Bilateral primary pigmented nodular adrenocortical disease

Abstract

Four patients (two males and two females, ages 12–21 years) had clinical features of the Cushing syndrome. Results of biochemical tests (in three patients tested) suggested the presence of an autonomously functioning adrenocortical neoplasm. However, radiologic examination of the adrenals did not show an adrenal tumor. The four patients underwent curative bilateral total adrenalectomy and did not manifest the Nelson syndrome postoperatively (follow-up, 2–22 years). The adrenal pathologic findings in these patients were similar.
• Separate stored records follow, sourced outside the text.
(** [h = a * B] *)
Lemma ge_scalarmult_base_is a : length a = 32%nat -> le_val a < 2 ^ 255 -> p3_is (ge_scalarmult_base a) (pmul (le_val a) B).
Proof.
  intros Ha Hv. destruct (recode_spec a Ha Hv) as (He & Hl & Hd). unfold ge_scalarmult_base. cbv zeta.
  pose proof (base_loop (fun i => at_ (recode a) (2 * i + 1)) ge_p3_0 pzero 32 ltac:(done) (fun i _ => digits_at _ _ Hd) ge_p3_0_is) as H1.
  cbv beta in H1. set (h := foldl _ ge_p3_0 _) in *. rewrite padd_zero_l in H1.
  set (s1 := sum256 _ 32) in H1.
  assert (p3_is (ge_p1p1_to_p3 (ge_p2_dbl (ge_p1p1_to_p2 (ge_p2_dbl (ge_p1p1_to_p2 (ge_p2_dbl (ge_p1p1_to_p2 (ge_p3_dbl h)))))))) (pmul (16 * s1) B)) as H2.
  { replace (16 * s1) with (2 * (2 * (2 * (2 * s1)))) by lia. rewrite <- !double_pmul. ge_forms. }
  pose proof (base_loop (fun i => at_ (recode a) (2 * i)) _ _ 32 ltac:(done) (fun i _ => digits_at _ _ Hd) H2) as H3.
  cbv beta in H3. rewrite <- pmul_add in H3. pose proof (eval16_pairs (recode a) 32 ltac:(lia)) as E.
  rewrite take_ge, He in E by (rewrite Hl; done). rewrite E, Z.add_comm. exact H3.
Qed.

(* ------------------------------------------------------------------ *)
(** ** Multiples of any point *)

Lemma multiples_is A (P : pt) : p3_is A P -> forall j, (j < 8)%nat -> cached_is (nth j (multiples A) cached_0) (pmul (Z.of_nat (S j)) P).
Proof.
  intros HA. unfold multiples. cbv zeta.
  assert (forall m n x y, p3_is x (pmul m P) -> p3_is y (pmul n P) -> p3_is (ge_p1p1_to_p3 (ge_add x (ge_p3_to_cached y))) (pmul (m + n) P)) as Ha
    by (intros m n x y Hx Hy; rewrite pmul_add; ge_forms).
  assert (forall m x, p3_is x (pmul m P) -> p3_is (ge_p1p1_to_p3 (ge_p3_dbl x)) (pmul (2 * m) P)) as Hd
    by (intros m x Hx; rewrite <- double_pmul; ge_forms).
  rewrite <- (pmul_1 P) in HA.
  pose proof (Hd 1 _ HA) as H2. pose proof (Ha 1 2 _ _ HA H2) as H3. pose proof (Hd 2 _ H2) as H4. pose proof (Ha 1 4 _ _ HA H4) as H5.
  pose proof (Hd 3 _ H3) as H6. pose proof (Ha 1 6 _ _ HA H6) as H7. pose proof (Hd 4 _ H4) as H8.
  intros j Hj. do 8 (destruct j as [|j]; [cbn [nth]; apply ge_p3_to_cached_is; assumption|]). lia.
Qed.

(** The digits from the last one down to digit [i]. *)
Lemma number_drop b l i : (i < length l)%nat -> number b (drop i l) = at_ l i + b * number b (drop (S i) l).
Proof.
  intros Hi. destruct (lookup_lt_is_Some_2 l i Hi) as [x Hx]. rewrite (drop_S _ _ _ Hx). cbn [number].
  unfold at_. by rewrite (nth_lookup_Some _ _ _ _ Hx).
Qed.

Lemma rev_seq_S i n : rev (seq i (S n)) = rev (seq (S i) n) ++ [i].
Proof. done. Qed.
(* ===== verification/EncodeFacts.v ===== *)
(** Powers in the field of [2 ^ 255 - 19] elements, the square root of a fraction that the
    exponent [2 ^ 252 - 3] of fe_pow22523 gives, up to a square root of -1, and points as 32
    bytes: [ge_tobytes] writes [y] with the sign of [x] in the top bit, and
    [ge_frombytes_negate_vartime] recovers the opposite of the point, or fails when no point
    has that [y].  Then the Montgomery coordinate [u = (1 + y) / (1 - y)] of a point, as
    ge_p3_to_montx and fe_montx_to_edy compute it; 0 stands for the point at infinity. *)

From Stdlib Require Import Field.
From S2P Require Import Prelude Buffers Crypto Limbs Scalar Donna DonnaField DonnaLadder DonnaBytes Fe FeField FeBytes Ge Primes Edwards Field25519 GeFacts.

Add Field field_powers : (field_laws (F := F25519)).
#[local] Open Scope F_scope.

Definition fpow (x : F25519) (e : Z) : F25519 := inj (res x ^ e).

Lemma inj_pow z e : (0 <= e)%Z -> inj (z ^ e) = fpow (inj z) e.
Proof. intros He. apply inj_eq. apply (eqm_pow p25519); [done|]. apply inj_eq. by rewrite inj_res. Qed.

Lemma fpow_0_r x : fpow x 0 = 1.
Proof. apply inj_1. Qed.
Lemma fpow_1_r x : fpow x 1 = x.
Proof. unfold fpow. by rewrite Z.pow_1_r, inj_res. Qed.
Lemma fpow_2_r x : fpow x 2 = x * x.
Proof. unfold fpow. by rewrite Z.pow_2_r, inj_mul, inj_res. Qed.
Lemma fpow_add x a b : (0 <= a)%Z -> (0 <= b)%Z -> fpow x (a + b) = fpow x a * fpow x b.
Proof. intros Ha Hb. unfold fpow. by rewrite Z.pow_add_r, inj_mul. Qed.
Lemma fpow_mul_l x y e : (0 <= e)%Z -> fpow (x * y) e = fpow x e * fpow y e.
Proof.
  intros He. unfold fpow at 2 3. rewrite <- inj_mul, <- Z.pow_mul_l, inj_pow, inj_mul, !inj_res by done. done.
Qed.
Lemma fpow_pow x a b : (0 <= a)%Z -> (0 <= b)%Z -> fpow (fpow x a) b = fpow x (a * b).
Proof. intros Ha Hb. unfold fpow at 2 3. by rewrite Z.pow_mul_r, (inj_pow (res x ^ a)) by done. Qed.
Lemma fpow_0_l e : (0 < e)%Z -> fpow 0 e = 0.
Proof. intros He. unfold fpow. change (res 0) with 0%Z. by rewrite Z.pow_0_l, inj_0. Qed.
Lemma fpow_fermat x : x <> 0 -> fpow x (p25519 - 1) = 1.
Proof. intros Hx. apply fermat_inj. by rewrite inj_res. Qed.
Lemma fpow_half x : x <> 0 -> fpow x ((p25519 - 1) / 2) = 1 \/ fpow x ((p25519 - 1) / 2) = - (1).
Proof.
  intros Hx. apply f_square_eq. rewrite <- fpow_2_r, fpow_pow by done.
  change ((p25519 - 1) / 2 * 2)%Z with (p25519 - 1)%Z. rewrite fpow_fermat by done. ring.
Qed.

(** fe_pow22523.c raises to the power [(p - 5) / 8]. *)
Lemma fe_pow22523_is k x f : (k <= 330)%Z -> fe_is k x f -> fe_is 101 (fe_pow22523 x) (fpow f (2 ^ 252 - 3)).
Proof.
  intros Hk Hx%fe_is_repr. eapply repr_fe_is; [apply fe_pow22523_repr; by eapply fe_repr_weaken|done].
Qed.

(** The candidate for a square root of [u / v]. *)
Definition root_candidate (u v : F25519) : F25519 := fpow (v * v * v * (v * v * v) * v * u) (2 ^ 252 - 3) * (v * v * v) * u.

Lemma root_candidate_square u v :
  v * (root_candidate u v * root_candidate u v) = u * fpow (v * v * v * (v * v * v) * v * u) ((p25519 - 1) / 4).
Proof.
  unfold root_candidate. set (t := v * v * v * (v * v * v) * v * u). change ((p25519 - 1) / 4)%Z with (1 + (2 ^ 252 - 3 + (2 ^ 252 - 3)))%Z.
  rewrite !fpow_add, fpow_1_r by done. set (w := fpow t (2 ^ 252 - 3)). unfold t. ring.
Qed.

Lemma root_candidate_ok u v x : v <> 0 -> u = v * (x * x) ->
  v * (root_candidate u v * root_candidate u v) = u \/ v * (root_candidate u v * root_candidate u v) = - u.
Proof.
  intros Hv ->. rewrite root_candidate_square. destruct (decide (x = 0)) as [->|Hx]; [left; ring|].
  replace (v * v * v * (v * v * v) * v * (v * (x * x))) with (v * v * (v * v) * x * (v * v * (v * v) * x)) by ring.
  rewrite <- (fpow_2_r (v * v * (v * v) * x)), fpow_pow by done. change (2 * ((p25519 - 1) / 4))%Z with ((p25519 - 1) / 2)%Z.
  destruct (fpow_half (v * v * (v * v) * x)) as [-> | ->]; [by repeat apply f_mul_nonzero|left; ring|right; ring].
Qed.

(** Parities of opposite elements differ. *)
Lemma res_opp f : f <> 0 -> res (- f) = (p25519 - res f)%Z.
Proof.
  intros Hf. rewrite <- (inj_res f) at 1. rewrite <- inj_opp, res_inj. pose proof (res_range f).
  assert (res f <> 0)%Z by (intros E; apply Hf; rewrite <- (inj_res f), E; apply inj_0).
  symmetry. apply Z.mod_unique with (-1)%Z; lia.
Qed.
Lemma odd_opp f : f <> 0 -> odd (- f) = negb (odd f).
Proof. intros Hf. unfold odd. rewrite res_opp, Z.odd_sub by done. change (Z.odd p25519) with true. by destruct (Z.odd (res f)). Qed.
Lemma odd_0 : odd 0 = false.
Proof. done. Qed.

(** Evaluating a power would iterate over its exponent. *)
#[global] Opaque fpow.

Add Field field_encode : (field_laws (F := F25519)).
#[local] Open Scope F_scope.

(* ------------------------------------------------------------------ *)
(** ** Writing *)

Definition encode (P : pt) : bytes := le_bytes 32 (res (py P) + 2 ^ 255 * Z.b2z (odd (px P))).

Lemma p_below : (p25519 < 2 ^ 255)%Z.
Proof. done. Qed.

Lemma le_bytes_31 z : le_bytes 32 z = le_bytes 31 z ++ [u8 (z / 2 ^ 248)].
Proof.
  assert (forall n z, le_bytes (S n) z = le_bytes n z ++ [u8 (z / 256 ^ Z.of_nat n)%Z]) as H.
  { clear z. induction n as [|n IH]; intros z; [cbn; by rewrite Z.div_1_r|]. cbn [le_bytes app]. f_equal.
    change (u8 (z / 256) :: le_bytes n (z / 256 / 256)) with (le_bytes (S n) (z / 256)). rewrite IH. do 3 f_equal.
    rewrite Z.div_div, Nat2Z.inj_succ, Z.pow_succ_r by lia. done. }
  exact (H 31%nat z).
Qed.

Lemma byte_31 z : (0 <= z < 2 ^ 256)%Z -> byte_at (le_bytes 32 z) 31 = (z / 2 ^ 248)%Z.
Proof.
  intros Hz. rewrite le_bytes_31. pose proof (nth_middle (le_bytes 31 z) [] (u8 (z / 2 ^ 248)) x00) as E. rewrite length_le_bytes in E.
  unfold byte_at. rewrite E, byte_val_u8. apply Z.mod_small. split; [apply Z.div_pos; lia|]. apply Z.div_lt_upper_bound; lia.
Qed.

Lemma insert_31 z b : <[31%nat := b]> (le_bytes 32 z) = le_bytes 31 z ++ [b].
Proof. rewrite le_bytes_31. pose proof (insert_app_r (le_bytes 31 z) [u8 (z / 2 ^ 248)] 0 b) as E. by rewrite length_le_bytes in E. Qed.

(** A number below [2 ^ 255] with bit 255 set to [b]. *)
Lemma top_byte y (b : bool) : (0 <= y < 2 ^ 255)%Z ->
  le_bytes 31 y ++ [u8 (y / 2 ^ 248 + 128 * Z.b2z b)%Z] = le_bytes 32 (y + 2 ^ 255 * Z.b2z b).
Proof.
  intros Hy. rewrite le_bytes_31. f_equal.
  - apply le_bytes_mod. change (256 ^ Z.of_nat 31)%Z with (2 ^ 248)%Z.
    replace (y + 2 ^ 255 * Z.b2z b)%Z with (y + (128 * Z.b2z b) * 2 ^ 248)%Z by (change (2 ^ 255)%Z with (128 * 2 ^ 248)%Z; ring).
    by rewrite Z_mod_plus_full.
  - do 2 f_equal. replace (y + 2 ^ 255 * Z.b2z b)%Z with (y + (128 * Z.b2z b) * 2 ^ 248)%Z by (change (2 ^ 255)%Z with (128 * 2 ^ 248)%Z; ring).
    by rewrite Z.div_add by done.
Qed.

Lemma set_sign_spec y (b : bool) : (0 <= y < 2 ^ 255)%Z ->
  set_sign (le_bytes 32 y) (Z.b2z b) = le_bytes 32 (y + 2 ^ 255 * Z.b2z b).
Proof.
  intros Hy. unfold set_sign. rewrite byte_31, insert_31 by lia. rewrite <- top_byte by done. do 3 f_equal.
  assert (0 <= y / 2 ^ 248 < 128)%Z as Ht by (split; [apply Z.div_pos; lia|apply Z.div_lt_upper_bound; lia]).
  set (t := (y / 2 ^ 248)%Z) in *. destruct b; cbn [Z.b2z]; [|by rewrite Z.lxor_0_r, Z.add_0_r].
  change (Z.shiftl 1 7) with 128%Z. rewrite Z.mul_1_r. symmetry. apply Z.add_nocarry_lxor.
  apply Z.bits_inj'. intros j Hj. rewrite Z.land_spec, Z.bits_0. destruct (decide (j = 7)%Z) as [->|].
  - by rewrite (testbit_above t 7) by (lia || done).
  - change 128%Z with (2 ^ 7)%Z. rewrite Z.pow2_bits_false by lia. apply andb_false_r.
Qed.

Lemma tobytes_encode x y P : fe_is 101 x (px P) -> fe_is 101 y (py P) -> set_sign (fe_tobytes y) (fe_isnegative x) = encode P.
Proof.
  intros Hx Hy. rewrite (fe_tobytes_is 101 y _ ltac:(done) Hy), (fe_isnegative_is 101 x _ ltac:(done) Hx).
  apply set_sign_spec. pose proof (res_range (py P)). pose proof p_below. lia.
Qed.

Lemma ge_tobytes_is h P : p2_is h P -> ge_tobytes h = encode P.
Proof.
  intros (X&Y&Z&HX&HY&HZ&H). destruct (projective_affine P X Y Z H) as [Ex Ey]. unfold ge_tobytes. cbv zeta.
  pose proof (fe_invert_is 101 _ _ ltac:(done) HZ) as Hi. apply tobytes_encode.
  - rewrite <- Ex. by apply (fe_mul_is 101 101).
  - rewrite <- Ey. by apply (fe_mul_is 101 101).
Qed.

Lemma ge_p3_tobytes_is h P : p3_is h P -> ge_p3_tobytes h = encode P.
Proof. intros H%ge_p3_to_p2_is%ge_tobytes_is. done. Qed.

Lemma encode_length P : length (encode P) = 32%nat.
Proof. apply length_le_bytes. Qed.

Lemma encode_le_val P : le_val (encode P) = (res (py P) + 2 ^ 255 * Z.b2z (odd (px P)))%Z.
Proof.
  unfold encode. rewrite le_val_le_bytes. apply Z.mod_small. pose proof (res_range (py P)). pose proof p_below.
  change (256 ^ Z.of_nat 32)%Z with (2 ^ 256)%Z. destruct (odd (px P)); cbn [Z.b2z]; lia.
Qed.

(* ------------------------------------------------------------------ *)
(** ** Reading *)

Definition coordinate (s : bytes) : F25519 := inj (le_val s mod 2 ^ 255).
Definition sign (s : bytes) : bool := Z.testbit (byte_at s 31) 7.

Definition numerator (y : F25519) : F25519 := y * y - 1.
Definition denominator (y : F25519) : F25519 := y * y * cd + 1.

Lemma denominator_nonzero y : denominator y <> 0.
Proof.
  unfold denominator. intros E. pose proof (root_a_square (F := F25519)) as Hr. rewrite minus_one in Hr.
  assert (y * y * cd = root_a * root_a) as Ey by (rewrite Hr; replace (y * y * cd) with (y * y * cd + 1 - 1) by ring; rewrite E; ring).
  destruct (decide (y = 0)) as [->|Hy].
  - apply (one_nonzero (F := F25519)). rewrite <- E. ring.
  - apply (nonsquare_d (root_a / y)). replace cd with (y * y * cd / (y * y)) by (field; done). rewrite Ey. field. done.
Qed.

(** The points over a [y] are the square roots of the fraction. *)
Lemma on_curve_fraction x y : on_curve (x, y) <-> denominator y * (x * x) = numerator y.
Proof.
  unfold on_curve, denominator, numerator. rewrite minus_one. split; intros E.
  - replace (y * y - 1) with (- (1) * (x * x) + y * y - 1 + x * x) by ring. rewrite E. ring.
  - replace (- (1) * (x * x) + y * y) with (y * y - 1 + 1 - x * x) by ring. rewrite <- E. ring.
Qed.

(** The root that the code keeps. *)
Definition decoded_root (y : F25519) : option F25519 :=
  let u := numerator y in let v := denominator y in let w := root_candidate u v in
  if decide (v * (w * w) = u) then Some w else if decide (v * (w * w) = - u) then Some (w * root_a) else None.

Lemma decoded_root_some y x : decoded_root y = Some x -> on_curve (x, y).
Proof.
  unfold decoded_root. cbv zeta. rewrite on_curve_fraction. pose proof (root_a_square (F := F25519)) as Hr. rewrite minus_one in Hr.
  set (w := root_candidate _ _). case_decide as E; [by intros [= <-]|]. case_decide as E'; [|done].
  intros Hx. assert (x = w * root_a) as -> by congruence.
  replace (denominator y * (w * root_a * (w * root_a))) with (denominator y * (w * w) * (root_a * root_a)) by ring.
  rewrite E', Hr. ring.
Qed.

Lemma decoded_root_none y x : decoded_root y = None -> ~ on_curve (x, y).
Proof.
  unfold decoded_root. cbv zeta. rewrite on_curve_fraction. intros H E. symmetry in E.
  destruct (root_candidate_ok _ _ _ (denominator_nonzero y) E) as [E'|E']; rewrite E' in H; repeat case_decide; congruence.
Qed.

Lemma shiftr_7 b : (0 <= b < 256)%Z -> Z.shiftr b 7 = Z.b2z (Z.testbit b 7).
Proof.
  intros Hb. rewrite Z.testbit_spec', Z.shiftr_div_pow2 by done. symmetry. apply Z.mod_small.
  split; [apply Z.div_pos; lia|apply Z.div_lt_upper_bound; lia].
Qed.

Lemma b2z_eqb (a b : bool) : (Z.b2z a =? Z.b2z b)%Z = Bool.eqb a b.
Proof. by destruct a, b. Qed.

(** The opposite of the root with the sign of [s]. *)
Definition signed_root (s : bytes) (x : F25519) : F25519 := if Bool.eqb (odd x) (sign s) then - x else x.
Gross findings included: 1) decreased, normal, or slightly increased total gland weight; 2) studding of the external and cut surfaces by small (<4 mm) black, brown, dark-green, red, or (rarely) yellow nodules; and 3) cortical atrophy and disorganization of the normal zonation between the nodules. Microscopically, the nodules were composed predominantly of enlarged, globular, cortical cells with granular eosinophilic cytoplasm that often contained lipofuscin. Twenty-four similar cases have been reported. Findings in these plus our four cases identify a special type of adrenocortical pathology associated with Cushing syndrome, for which we suggest the name “primary pigmented nodular adrenocortical disease.”